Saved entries
(** The device: the program it is in, if any. Any message but an answer starts
    afresh. *)
Definition device (start : bytes → program) (b : bytes) : state (option program) (Z * bytes) := λ d,
  let p := match d, continue_data b with
           | Some (Interrupt _ k), Some answer => k answer
           | _, _ => start b
           end in
  (Ok (reply p), Some p).

(** Running the program against the interpreter, without the messages between them. *)
Fixpoint run_program (p : program) : state Interpreter (Z * bytes) :=
  match p with
  | Finish sw response => mret (sw, response)
  | Interrupt request k => answer ← execute request; run_program (k answer)
  end.

(** ** Requests *)

Lemma continue_bytes r : len r <= 255 → apdu_bytes (continue_interrupted r) = Ok ([chr 0xF8; chr 1; chr 0; chr 1; chr (len r)] ++ r).
Proof.
  intros Hr. unfold apdu_bytes, continue_interrupted, serialize_cmd, apdu_header. cbn [cla ins p1 p2 data framework_ins].
  pose proof (len_nonneg r). assert (pack_u 1 (len r) = Ok [chr (len r)]) as Hp by (apply pack_u_ok; split; [unfold fits; change (256 ^ Z.of_nat 1) with 256; lia|done]).
  cbn [mapR]. rewrite Hp. reflexivity.
Qed.

Lemma continue_data_ok r : len r <= 255 → continue_data ([chr 0xF8; chr 1; chr 0; chr 1; chr (len r)] ++ r) = Some r.
Proof. intros Hr. unfold continue_data. cbn [app drop]. rewrite continue_bytes by done. by rewrite decide_True. Qed.

Section requests.
Context `{Hashes} (start : bytes → program).
Notation apdu_exchange_dev := (_apdu_exchange (device start)).

Lemma apdu_exchange_ok a b d : apdu_bytes a = Ok b →
  apdu_exchange_dev a d = let '(r, d') := device start b d in (r, d').
Proof.
  intros Hb. unfold _apdu_exchange, apdu_exchange. unfold mbind at 1, state_bind at 1. unfold mbind at 1, state_bind at 1. unfold liftS at 1. rewrite Hb.
  unfold mbind at 1, state_bind at 1, device. destruct (reply _) as [sw data]. destruct (Z.eqb_spec sw 0x9000) as [->|]; done.
Qed.

(** The loop serves the program the device is in, and ends with what it finishes with. *)
Lemma request_loop_ok p s : interpreter_wf s → program_ok p → ∃ n, ∀ fuel, (n <= fuel)%nat →
  ∃ d, request_loop (device start) fuel (reply p).1 (reply p).2 (Some p, s) =
       let '(r, s') := run_program p s in (r, (d, s')).
Proof.
  revert s. induction p as [sw response|request k IH]; intros s Hw Hp; cbn [reply fst snd run_program].
  - exists 0%nat. intros fuel _. exists (Some (Finish sw response)). cbn in Hp.
    destruct fuel; cbn [request_loop]; by rewrite (proj2 (Z.eqb_neq _ _)).
  - destruct (execute request s) as [[answer|e] s1] eqn:Ee.
    + pose proof (execute_bound _ _ _ _ Hw Ee) as Hl.
      assert (interpreter_wf s1) as Hw1.
      { destruct (keeps_execute request s) as [E1 E2]. rewrite Ee in E1, E2. cbn [snd] in E1, E2. destruct Hw. by split; rewrite ?E1, ?E2. }
      destruct (IH answer s1 Hw1 (Hp answer)) as [n Hn]. exists (S n). intros fuel Hf. destruct fuel as [|fuel]; [lia|].
      destruct (Hn fuel ltac:(lia)) as [d Hd]. exists d. cbn [request_loop]. change (0xE000 =? 0xE000) with true. cbv iota.
      assert (on_interp (D := option program) (execute request) (Some (Interrupt request k), s) = (Ok answer, (Some (Interrupt request k), s1))) as E1
        by (unfold on_interp, zoom; cbn [fst snd]; by rewrite Ee).
      rewrite (state_bind_eval _ _ _ _ _ E1).
      assert (on_device (apdu_exchange_dev (continue_interrupted answer)) (Some (Interrupt request k), s1) = (Ok (reply (k answer)), (Some (k answer), s1))) as E2.
      { unfold on_device, zoom. cbn [fst snd]. rewrite (apdu_exchange_ok _ _ _ (continue_bytes answer Hl)). unfold device. by rewrite continue_data_ok. }
      rewrite (state_bind_eval _ _ _ _ _ E2). rewrite (state_bind_eval _ _ _ _ _ Ee). destruct (reply (k answer)) as [sw response]. exact Hd.
    + exists 1%nat. intros fuel Hf. destruct fuel as [|fuel]; [lia|]. exists (Some (Interrupt request k)). cbn [request_loop].
      change (0xE000 =? 0xE000) with true. cbv iota.
      assert (on_interp (D := option program) (execute request) (Some (Interrupt request k), s) = (Err e, (Some (Interrupt request k), s1))) as E1
        by (unfold on_interp, zoom; cbn [fst snd]; by rewrite Ee).
      rewrite (state_bind_err _ _ _ _ _ E1), (state_bind_err _ _ _ _ _ Ee). done.
Qed.
End requests.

What to do
Set down, unchanged, only those lines above that fall between the line with "(** Running the" and the line with "pose proof (len_nonneg", the two end lines included.

Answer space
(** Running the program against the interpreter, without the messages between them. *)
Fixpoint run_program (p : program) : state Interpreter (Z * bytes) :=
  match p with
  | Finish sw response => mret (sw, response)
  | Interrupt request k => answer ← execute request; run_program (k answer)
  end.

(** ** Requests *)

Lemma continue_bytes r : len r <= 255 → apdu_bytes (continue_interrupted r) = Ok ([chr 0xF8; chr 1; chr 0; chr 1; chr (len r)] ++ r).
Proof.
  intros Hr. unfold apdu_bytes, continue_interrupted, serialize_cmd, apdu_header. cbn [cla ins p1 p2 data framework_ins].
  pose proof (len_nonneg r). assert (pack_u 1 (len r) = Ok [chr (len r)]) as Hp by (apply pack_u_ok; split; [unfold fits; change (256 ^ Z.of_nat 1) with 256; lia|done]).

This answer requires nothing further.